Par exemple : « La censure est interne, c’est un carcan qu’on incorpore. » Le verbe incorporer m’a fait penser que Virginie Despentes a dû au moins lire des recettes de cuisine.

« A force, pour les gens comme moi qui étions dubitatifs de l’intérêt de cette gauche, le doute s’instaure : cette gauche aurait-elle plus de sens que ce que nous avions cru ? » ou encore : « C’est un dialogue qu’ils ont entre eux. Ce sont les hommes qui veulent la guerre. Je comprends qu’on me réponde “ne mélange pas tout”. Mais il faut comprendre qu’en moi tout se mélange. Je ne parviens pas à faire de différence entre ces différentes façons de mourir. Cette imposition de la volonté de tuer dans des quotidiens qui n’avaient rien à voir avec la guerre. » Imposition… peut-être Virginie Despentes est-elle hantée par les impôts qu’elle paye sur ses droits d’auteur ? Pour le reste, j’avoue que je ne comprends que vaguement le sens qu’elle veut donner à ce charabia.

Bon, ne faisons pas comme elle, élevons le débat, je sais qu’il est bien facile de se moquer d’une phrase ridicule ou impropre, il y a en chez tous les grands écrivains… avec Virginie Despentes la proportion est simplement inversement proportionnelle, on cherche la phrase au moins sensée et bien écrite.

Non, si je réagis c’est parce que les propos de Virginie Despentes sont non seulement débiles (mais si ce n’était que ça) mais honteux, révoltants. Qu’après les attentats de la semaine du 7 janvier elle ait été prise d’un sentiment d’amour à l’égard de son prochain comme elle l’explique, c’est normal. Mais dans son article, c’est surtout l’amour qu’elle porte aussi à ces tueurs qu’on retient, qu’elle met en valeur. Sous sa « plume » ce sont d’abord eux à plaindre, de pauvres enfants perdus que la méchante société capitaliste et judéo-chrétienne a rejetés. Ils n’ont pas si bien réussis que la jeune policière ou les clients juifs de l’épicerie… mais finalement, ce n’est pas de leur faute à ces terroristes. Il faut les aimer.

Pour un peu, ce sont les victimes qui seraient coupables parce qu’elles avaient réussi. Faut-il lui rappeler qu’un autre homme qui a priori n’avait pas réussi, M. Lassana Bathily, qui n’avait même pas la chance d’avoir une carte d’identité française à la différence des terroristes, ne s’est pas dit face au danger que courait les clients de l’épicerie : tant pis pour eux ou ils l’ont bien cherché en nous rejetant.

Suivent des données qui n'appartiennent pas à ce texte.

Lemma filter_none (l : list A) : (∀ x, x ∈ l → ¬ P x) → base.filter P l = [].
Proof.
  induction l as [|a l IH]; intros Hl; [done|]. rewrite filter_cons_False by (apply Hl; by left).
  apply IH. intros x Hx. apply Hl. by right.
Qed.
Lemma filter_every (l : list A) : (∀ x, x ∈ l → P x) → base.filter P l = l.
Proof.
  induction l as [|a l IH]; intros Hl; [done|]. rewrite filter_cons_True by (apply Hl; by left).
  f_equal. apply IH. intros x Hx. apply Hl. by right.
Qed.
Lemma filter_image {B : Type} (f : B → A) (l : list B) : base.filter P (f <$> l) = f <$> base.filter (λ x, P (f x)) l.
Proof.
  induction l as [|a l IH]; [done|]. rewrite fmap_cons, !filter_cons. destruct (decide (P (f a))); [|done].
  by rewrite fmap_cons, IH.
Qed.
End filters.

(** [applied + 1 .. delivered]. *)
Definition in_flight (applied delivered : Z) : list Z :=
  (λ i, applied + Z.of_nat i) <$> seq 1 (Z.to_nat (delivered - applied)).

Record watch_ok (key : Z * string) (w : Watch) : Prop := {
  wo_key : key = (w_session_id w, w_watch_id w);
  wo_applied : 0 ≤ w_applied w ≤ w_delivered w;
  wo_unacked : pu_sequence <$> w_unacked w = in_flight (w_applied w) (w_delivered w);
  wo_window : w_delivered w - w_applied w ≤ MAX_IN_FLIGHT_UPDATES
}.

Definition session_keys (session_id : Z) (ws : Watches) : list (Z * string) :=
  base.filter (λ k : Z * string, k.1 = session_id) (elements (dom ws : gset (Z * string))).

Record watches_ok (ws : Watches) : Prop := {
  wso_each : ∀ key w, ws !! key = Some w → watch_ok key w;
  wso_total : Z.of_nat (size ws) ≤ MAX_WATCHES_TOTAL;
  wso_session : ∀ s, Z.of_nat (length (session_keys s ws)) ≤ MAX_WATCHES_PER_SESSION
}.

Lemma in_flight_snoc a d : a ≤ d → in_flight a (d + 1) = in_flight a d ++ [d + 1].
Proof.
  intros H. unfold in_flight. replace (Z.to_nat (d + 1 - a)) with (S (Z.to_nat (d - a))) by lia.
  rewrite seq_S, fmap_app. f_equal. cbn. f_equal. lia.
Qed.

Lemma in_flight_filter a b d :
  a ≤ b ≤ d → base.filter (λ s, b < s) (in_flight a d) = in_flight b d.
Proof.
  intros H. unfold in_flight. replace (Z.to_nat (d - a)) with (Z.to_nat (b - a) + Z.to_nat (d - b))%nat by lia.
  rewrite seq_app, fmap_app, filter_app.
  assert (base.filter (λ s, b < s) ((λ i : nat, a + Z.of_nat i) <$> seq 1 (Z.to_nat (b - a))) = []) as ->.
  { apply filter_none. intros s (i & -> & Hi)%list_elem_of_fmap. apply elem_of_seq in Hi. lia. }
  cbn [app]. rewrite (Nat.add_comm 1).
  rewrite <-fmap_add_seq, <-list_fmap_compose. rewrite filter_every.
  - apply list_fmap_ext. intros i x _. cbn. lia.
  - intros s (i & -> & Hi)%list_elem_of_fmap. apply elem_of_seq in Hi. cbn. lia.
Qed.

Lemma session_keys_sub (s : Z) (ws ws' : Watches) :
  (dom ws : gset (Z * string)) ⊆ dom ws' → (length (session_keys s ws) ≤ length (session_keys s ws'))%nat.
Proof.
  intros Hsub. unfold session_keys. apply submseteq_length, NoDup_submseteq.
  - apply NoDup_filter, NoDup_elements.
  - intros k. rewrite !list_elem_of_filter, !elem_of_elements. set_solver.
Qed.

(** Tables with fewer watches, each of them in order. *)
Lemma watches_ok_sub ws ws' :
  watches_ok ws → (dom ws' : gset (Z * string)) ⊆ dom ws → (∀ key w, ws' !! key = Some w → watch_ok key w) → watches_ok ws'.
Proof.
  intros [H1 H2 H3] Hsub Heach. split; [done| |].
  - pose proof (subseteq_size _ _ Hsub) as Hs. rewrite !size_dom in Hs. lia.
  - intros s. pose proof (session_keys_sub s ws' ws Hsub). specialize (H3 s). lia.
Qed.

Section watch.
Context `{E : ServerEnv} {L : ServerLaws E}.

(** ** Single operations *)

Lemma register_ok ws (s : Z) ns prefix id r ws' :
  watches_ok ws → register ws s ns prefix id = (r, ws') →
  watches_ok ws' ∧ (r = Ok tt → ws' = <[(s, id) := mk_watch s id ns prefix 0 0 []]> ws) ∧ (r ≠ Ok tt → ws' = ws).
Proof.
  intros Hok. unfold register. case_bool_decide as Hn; cbn [andb].
  - destruct (_ || _) eqn:Hlim; intros [= <- <-]; [done|]. split; [|done]. reflect_bools.
    destruct Hok as [H1 H2 H3]. split.
    + intros key w. destruct (decide (key = (s, id))) as [->|Hne].
      * rewrite lookup_insert_eq. by intros [= <-].
      * rewrite lookup_insert_ne by done. apply H1.
    + rewrite map_size_insert_None by done. lia.
    + intros s'. unfold session_keys in *. rewrite dom_insert_L.
      assert ((s, id) ∉ (dom ws : gset (Z * string))) as Hnd by (by apply not_elem_of_dom).
      rewrite (filter_Permutation _ _ _ (elements_union_singleton _ _ Hnd)), filter_cons. cbn [fst].
      case_decide as Hs; [subst|apply H3]. cbn [length]. lia.
  - intros [= <- <-]. split; [|done]. destruct (ws !! (s, id)) as [w0|] eqn:Hw0; [|done].
    apply (watches_ok_sub ws); [done| |].
    + rewrite dom_insert_L. apply (mk_is_Some) in Hw0. apply elem_of_dom in Hw0. set_solver.
    + intros key w. destruct (decide (key = (s, id))) as [->|Hne].
      * rewrite lookup_insert_eq. by intros [= <-].
      * rewrite lookup_insert_ne by done. apply Hok.
Qed.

Je cite les deux passages les plus choquants du « cri d’amour » de Despentes : « J’ai été Charlie, le balayeur et le flic à l’entrée. Et j’ai été aussi les gars qui entrent avec leurs armes. Ceux qui venaient de s’acheter une kalachnikov au marché noir et avaient décidé, à leur façon, la seule qui leur soit accessible, de mourir debout plutôt que vivre à genoux. J’ai aimé aussi ceux-là qui ont fait lever leurs victimes en leur demandant de décliner leur identité avant de viser au visage. J’ai aimé aussi leur désespoir. Leur façon de dire – vous ne voulez pas de moi, vous ne voulez pas me voir, vous pensez que je vais vivre ma vie accroupi dans un ghetto en supportant votre hostilité sans venir gêner votre semaine de shopping soldes ou votre partie de golf – je vais faire irruption dans vos putains de réalités que je hais parce que non seulement elles m’excluent mais en plus elles me mettent en taule et condamnent tous les miens au déshonneur d’une précarité de plomb. »

« Je les ai aimés dans leur maladresse – quand je les ai vus armes à la main semer la terreur en hurlant “on a vengé le Prophète” et ne pas trouver le ton juste pour le dire. Du mauvais film d’action, du mauvais gangsta-rap. Jusque dans leur acte héroïque, quelque chose qui ne réussissait pas. »

Inutile de dire aussi que « acte héroïque » m’a semblé bien choquant moi qui ai passé du temps à écrire sur l’héroïsme à travers la Grande Guerre, avec ce cortège d’hommes sacrifiés devenus héros malgré eux.
Certes, la guerre, la violence sont des affaires d’hommes. Mais cela n’empêche pas qu’il y a aussi des femmes capables d’actes terroristes (pardon d’actes héroïques comme dirait Virginie Despentes) ou tout au moins qui les approuvent. Il me semble que si la police a cherché la petite amie de Coulibaly, ce n’est pas pour la consoler…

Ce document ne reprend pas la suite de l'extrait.